─── Recorded information
(** X4.  A failed bulk load changes no table: the statement of
    [read_csv_to_table] either binds the table or leaves the catalog as it
    was, and every earlier way out of the call leaves the database file
    alone. *)
Theorem read_csv_to_table_all_or_nothing (database_path csv_path table_name : string)
    (w : World) (e : exn) :
  let d := Path database_path in
  let res := read_csv_to_table E database_path csv_path table_name w in
  valid_identifier table_name = true -> no_char "'" csv_path = true ->
  snd res = Raise e ->
  catalog (fst res) d = catalog w d.
Proof.
  intros d res Hvalid Hquote. subst res. rewrite read_csv_to_table_as_prog.
  set (stmt := load_statement table_name csv_path).
  destruct (get_connection _ _ w) as [w' r] eqn:Hrun. simpl. intros ->.
  apply get_connection_cases in Hrun as [(w3 & Hen & Hrun)|(_ & Hcat & _)]; [|done].
  fold d in Hrun.
  assert (Hc3 : conns w3 !! d = Some []) by (rewrite (en_conns Hen); apply lookup_insert_eq).
  assert (Hf3 : fs w3 !! d = Some (NDatabase (catalog w d)))
    by (rewrite (en_fs Hen); unfold body_view; apply lookup_insert_eq).
  destruct (load_body_run E d stmt w3 [] _ Hc3 Hf3) as (w4 & Hload & Hfs4).
  destruct (run_prog_frame E _ _ _ _ _ Hload) as [Hnb (evs & Hfds4 & _)].
  destruct (scoped_exit _ d (lock_of d) (next_fd w) _ _ _ Hload Hnb)
    as (w'' & Hsc & Hfs' & _).
  { rewrite Hfds4, (en_fds Hen). apply lookup_insert_eq. }
  rewrite Hsc in Hrun. injection Hrun as <- Hr.
  unfold catalog at 1. rewrite Hfs', Hfs4, lookup_insert_eq.
  unfold stmt in Hr |- *. rewrite engine_execute_load in Hr |- * by done.
  destruct (fs w3 !! Path csv_path) as [[|data|]|]; try done.
  destruct (read_csv_auto E data); done.
Qed.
──────
Task directions :: Keeping every word in place, restate the entries above.

Task response ::
(** X4.  A failed bulk load changes no table: the statement of
    [read_csv_to_table] either binds the table or leaves the catalog as it
    was, and every earlier way out of the call leaves the database file
    alone. *)
Theorem read_csv_to_table_all_or_nothing (database_path csv_path table_name : string)
    (w : World) (e : exn) :
  let d := Path database_path in
  let res := read_csv_to_table E database_path csv_path table_name w in
  valid_identifier table_name = true -> no_char "'" csv_path = true ->
  snd res = Raise e ->
  catalog (fst res) d = catalog w d.
Proof.
  intros d res Hvalid Hquote. subst res. rewrite read_csv_to_table_as_prog.
  set (stmt := load_statement table_name csv_path).
  destruct (get_connection _ _ w) as [w' r] eqn:Hrun. simpl. intros ->.
  apply get_connection_cases in Hrun as [(w3 & Hen & Hrun)|(_ & Hcat & _)]; [|done].
  fold d in Hrun.
  assert (Hc3 : conns w3 !! d = Some []) by (rewrite (en_conns Hen); apply lookup_insert_eq).
  assert (Hf3 : fs w3 !! d = Some (NDatabase (catalog w d)))
    by (rewrite (en_fs Hen); unfold body_view; apply lookup_insert_eq).
  destruct (load_body_run E d stmt w3 [] _ Hc3 Hf3) as (w4 & Hload & Hfs4).
  destruct (run_prog_frame E _ _ _ _ _ Hload) as [Hnb (evs & Hfds4 & _)].
  destruct (scoped_exit _ d (lock_of d) (next_fd w) _ _ _ Hload Hnb)
    as (w'' & Hsc & Hfs' & _).
  { rewrite Hfds4, (en_fds Hen). apply lookup_insert_eq. }
  rewrite Hsc in Hrun. injection Hrun as <- Hr.
  unfold catalog at 1. rewrite Hfs', Hfs4, lookup_insert_eq.
  unfold stmt in Hr |- *. rewrite engine_execute_load in Hr |- * by done.
  destruct (fs w3 !! Path csv_path) as [[|data|]|]; try done.
  destruct (read_csv_auto E data); done.
Qed.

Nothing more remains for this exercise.